Hildegard Schneider and René de Groot Hildegard Schneider and René de Groot Loraine Bodewes

The collectors

Written by  Femke Kools Tuesday, 07 June 2016 14:18

From the moment you step inside, it is clear you’ve entered the domain of collectors. Law professors René de Groot and Hildegard Schneider collect everything from old books, shells, ostrich eggs and fossils to textiles and old-fashioned crocheting. But their special passion is reserved for non-European art and utensils: over the last 35 years, they have amassed an overwhelming collection of tribal art. “We’re not great at setting limits”, says De Groot. “That’s a nice quote, isn’t it?”


With great enthusiasm he unveils the latest addition to their collection, which his wife picked up for five euros in the local second-hand store: a rectangular woven basket with matching primitive ‘maracas’. “I was thrilled when she brought this home”, he beams. “I saw something like it once in a museum in Budapest. It’s probably from Venezuela or Suriname.” Schneider smiles: “I like wickerwork, but René really likes it.” “I’m always amazed by what people can make with such simple materials”, he continues. The purchase illustrates one of the sides of collecting that so appeals to them: you can often find very beautiful things for very little money.

First find
They still recall how they discovered the Tongeren flea market in 1982. “We’d just moved to Maastricht, and we found this mask with cowrie shells”, explains Schneider. “When we got it home we found out it was used for initiation rituals in Congo. That was just fantastic.” It marked the start of an immense collection of diverse, ethnographic artefacts. Nepal, Tibet, Africa, South America – their place of origin matters less than their authenticity, and of course their aesthetics. “It’s all well and good to find beautiful things, but you have to be able to recognise them”, says Schneider. “We knew next to nothing when we started out. We’re getting better at it though.”

Retirement project
For her inaugural lecture, Schneider was given a ghurra: a carved wooden sculpture with a round hole, used by Himalayan peoples in the process of churning butter. “We really liked it, so we bought a few more, and over the years we’ve been given others”, she says. “Now we have over a hundred”, adds De Groot. Sometimes they buy entire collections, such as a series of wooden dolls made by the Guna, an indigenous people of Panama. De Groot: “We saw them in a shop window, and it turned out to be a 360-piece collection with dolls of all shapes and sizes. They’re supposed to be placed by a sick person’s bedside to help them get well again. They often have this very characteristic nose and a tie and hat. There are no good books on these, so that’s something I plan to write when I retire.” He can barely contain his enthusiasm: “It’ll mean going to the San Blas Islands in Panama, and to museums in Gothenburg and Oxford where they have beautiful collections.”

Candy store
They are not big believers in the purported powers of their collection. “An African colleague who came to visit said he had to work hard not to be afraid of all the ghosts in the house”, says Schneider. Instead, their interest is largely scholarly: with every new purchase, they itch to know where it comes from, how old it is, what it was used for and more. “It challenges you to learn new things, and the more you have of a particular object, the more interesting it becomes.” Karavanserai, a shop that sells indigenous art in Maastricht, is a veritable candy store: this is where they bought, among other things, the headdress finished with striking feathers and a matching breastplate that stands in pride of place behind the dining table. “It was made by the Naga, a headhunting people in northern India.”

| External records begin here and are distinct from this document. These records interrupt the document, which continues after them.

(* ===== verification/Export.v ===== *)
(** * The metrics exporter ([internal/dnsengine/metrics.go], [StartMetricsServer])

    The page as text, read back by a reader of the exposition format: comments
    are skipped, a sample is a name, a space and a value.  The uptime is a
    parameter, as its text. *)

From Stdlib Require Import Ascii.
From Stdlib Require String.
From stdpp Require Import prelude gmap strings.
From S2P Require Import Prelude GoStrings GoText GoNet GoNetFacts GoHostPort Metrics IPPool PoolAlloc Config.

#[local] Arguments String.append : simpl nomatch.

Definition GetPoolSize (p : IPPool) : Z := poolSize p.

Definition nl : string := String (char 10) EmptyString.

(** The three lines of a metric. *)
Definition metric (name help kind value : string) : string :=
  "# HELP " +:+ name +:+ " " +:+ help +:+ nl +:+
  "# TYPE " +:+ name +:+ " " +:+ kind +:+ nl +:+
  name +:+ " " +:+ value +:+ nl.

(** The response to a request for the metrics. *)
Definition metrics_page (uptime : string) (p : option IPPool) (m : Metrics) : string :=
  let capacity := match p with Some p => GetPoolSize p | None => 0 end in
  let active := match p with Some p => GetActiveCount p | None => 0 end in
  metric "nextpath_uptime_seconds" "Node uptime in seconds" "gauge" uptime +:+
  metric "nextpath_pool_capacity" "Total size of the Fake-IP pool" "gauge" (itoa capacity) +:+
  metric "nextpath_pool_active" "Number of currently active Fake-IP allocations" "gauge" (itoa active) +:+
  metric "nextpath_allocations_total" "Total number of IP allocations performed" "counter" (itoa (MetricsAllocations m)) +:+
  metric "nextpath_p2p_collisions_total" "Total number of P2P mapping collisions detected" "counter"
    (itoa (MetricsCollisions m)) +:+
  metric "nextpath_p2p_syncs_total" "Total number of P2P sync events processed" "counter" (itoa (MetricsSyncs m)) +:+
  metric "nextpath_dns_queries_total" "Total number of DNS queries processed" "counter" (itoa (MetricsDNSQueries m)) +:+
  metric "nextpath_dns_errors_total" "Total number of DNS queries that resulted in errors" "counter"
    (itoa (MetricsDNSErrors m)) +:+
  metric "nextpath_pool_exhaustions_total" "Total number of times the IP pool was fully exhausted" "counter"
    (itoa (MetricsExhaustions m)).

(** The address and the port with their defaults, and the text that is bound. *)
Definition exporter_defaults (addr port : string) : string * string :=
  (if bool_decide (addr = EmptyString) then "0.0.0.0" else addr,
   if bool_decide (port = EmptyString) then "9090" else port).
Definition bindAddr (addr port : string) : string :=
  let '(addr, port) := exporter_defaults addr port in addr +:+ ":" +:+ port.

(** ** Reading a page *)

Definition sample (line : string) : option (string * string) :=
  if has_prefix line "#" then None else cut_char " " line.

Definition scrape (page : string) : list (string * string) := omap sample (split_char (char 10) page).

(** ** Lemmas *)

Definition one_line (s : string) : Prop := contains_char s (char 10) = false.

Lemma scrape_line w s :
  one_line w → scrape (w +:+ nl +:+ s) = match sample w with Some x => x :: scrape s | None => scrape s end.
Proof.
  intros Hw. unfold scrape, nl. cbn [String.append]. rewrite (split_char_app (char 10) w s) by done.
  cbn. by destruct (sample w).
Qed.

(** A name: one word on one line that does not start a comment. *)
Definition name_ok (s : string) : Prop :=
  one_line s ∧ contains_char s " " = false ∧ s ≠ EmptyString ∧ has_prefix s "#" = false.

Lemma has_prefix_hash s t : s ≠ EmptyString → has_prefix (s +:+ t) "#" = has_prefix s "#".
Proof. by destruct s. Qed.

Lemma scrape_metric name help kind value s :
  name_ok name → one_line help → one_line kind → one_line value →
  scrape (metric name help kind value +:+ s) = (name, value) :: scrape s.
Proof.
  intros (Hn & Hsp & Hne & Hh) H1 H2 H3. unfold metric. rewrite !str_app_assoc.
  assert (∀ a b c, one_line a → one_line b → one_line c → one_line (a +:+ b +:+ c)) as Hone
    by (intros a b c; unfold one_line; rewrite !contains_char_app; by intros -> -> ->).
  assert (∀ a b c d, one_line a → one_line b → one_line c → one_line d → one_line (a +:+ b +:+ c +:+ d)) as Hone4
    by (intros a b c d; unfold one_line; rewrite !contains_char_app; by intros -> -> -> ->).
  transitivity (scrape (("# HELP " +:+ name +:+ " " +:+ help) +:+ nl +:+
    ("# TYPE " +:+ name +:+ " " +:+ kind) +:+ nl +:+ (name +:+ " " +:+ value) +:+ nl +:+ s)).
  { by rewrite !str_app_assoc. }
  rewrite !scrape_line by (by (apply Hone4 || apply Hone)). change (sample ("# HELP " +:+ _)) with (@None (string * string)).
  change (sample ("# TYPE " +:+ _)) with (@None (string * string)). cbn iota.
  unfold sample. rewrite has_prefix_hash, Hh by done. change (" " +:+ value) with (String " " value).
  by rewrite cut_char_first.
Qed.

Lemma itoa_one_line n : 0 ≤ n → one_line (itoa n).
Proof. intros Hn. by apply itoa_no_syntax. Qed.

(** ** Theorems *)

(** A scraper reads from the page exactly the values of the pool and of the
    counters, in order. *)
Theorem page_reads_back uptime p m :
  one_line uptime → 0 ≤ poolSize p →
  Forall (λ z, 0 ≤ z) [MetricsAllocations m; MetricsCollisions m; MetricsSyncs m; MetricsDNSQueries m;
                       MetricsDNSErrors m; MetricsExhaustions m] →
  scrape (metrics_page uptime (Some p) m) =
  [("nextpath_uptime_seconds", uptime);
   ("nextpath_pool_capacity", itoa (poolSize p));
   ("nextpath_pool_active", itoa (Z.of_nat (size (globalFakeToReal p))));
   ("nextpath_allocations_total", itoa (MetricsAllocations m));
   ("nextpath_p2p_collisions_total", itoa (MetricsCollisions m));
   ("nextpath_p2p_syncs_total", itoa (MetricsSyncs m));
   ("nextpath_dns_queries_total", itoa (MetricsDNSQueries m));
   ("nextpath_dns_errors_total", itoa (MetricsDNSErrors m));
   ("nextpath_pool_exhaustions_total", itoa (MetricsExhaustions m))].
Proof.
  intros Hu Hp Hm. repeat (apply Forall_cons in Hm as [? Hm]). unfold metrics_page, GetPoolSize, GetActiveCount.
  rewrite <- (str_app_nil_r (metric "nextpath_pool_exhaustions_total" _ _ _)).
  assert (∀ n, 0 ≤ n → one_line (itoa n)) as Hi by apply itoa_one_line.
  repeat (rewrite scrape_metric; [f_equal|done|done|done|auto with lia]).
Qed.

(** The capacity is that of the IPv4 pool, the active mappings are those of both
    families. *)
Definition small_pool : IPPool := NewIPPoolWithConfig "198.18" "fd00:18::" (mkIPPoolConfig 1 16).

Theorem active_exceeds_capacity :
  let p := (GetFakeIPsForReals small_pool metrics_zero 3 (λ i, Z.of_nat i)
              [ParseIP "2001:db8::1"; ParseIP "2001:db8::2"] true).1.2 in
  GetPoolSize p = 1 ∧ GetActiveCount p = 2.
Proof. vm_compute. done. Qed.

(** The start-up accepts an IPv6 address for the exporter, but the text it binds
    has no host and port. *)
Theorem ipv6_exporter_not_bound :
  metrics_server id (λ key, if bool_decide (key = "METRICS_ENABLE") then Some "true"
                            else if bool_decide (key = "METRICS_ADDR") then Some "::1" else None) = Some ("::1", "9090") ∧
  SplitHostPort (bindAddr "::1" "9090") = None ∧
  SplitHostPort (bindAddr "127.0.0.1" "9090") = Some ("127.0.0.1", "9090").
Proof. vm_compute. done. Qed.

The artefacts are often fragile and are becoming increasingly difficult to find. While De Groot and Schneider mainly collect for fun, they see it as an added bonus if their collection also contributes to conservation efforts. This was one of their motives to begin collecting old-fashioned crocheting: these works can be just as interesting, after all, as the textile arts of indigenous peoples.

The value of the objects is also not their primary concern. “I was at an auction in the 90s and bid on 38 pairs of Oriental shoes”, says De Groot. “When Hildegard found out she asked, ‘What are we going to do with all those?’ ‘Worst-case scenario, they go in the dressing-up box’, I said. But there were beautiful woven shoes from Japan in there, and special shoes for Chinese women with bound feet. Beautiful!” Schneider: “Later we saw similar ones at TEFAF. My first thought was, ‘Are they the same ones we have?’”

For birthdays and holidays, they traditionally give each other yet another item for the collection. De Groot picks up a beautiful woven basket: “Our son recently gave this to us; he’s started collecting these sorts of objects himself now. Our daughter recently asked, very delicately, if we’re expecting her to keep all these things when we’re gone. That’s not necessary – as long as they sell them wisely.”

René de Groot (1951) has been professor of Comparative Law and Private International Law at the Faculty of Law since 1988. An internationally renowned expert in the field of nationality law, he also cofounded the Association for the Study of Islamic Law and Middle Eastern Law (RIMO) in 1982.

Hildegard Schneider (1955) has been professor of European Union Law and European Migration Law at the Faculty of Law since 2001. In addition, she has been dean of the faculty since 2011. Her research revolves around freedom of movement, migration and mobility, as well as art and cultural property law.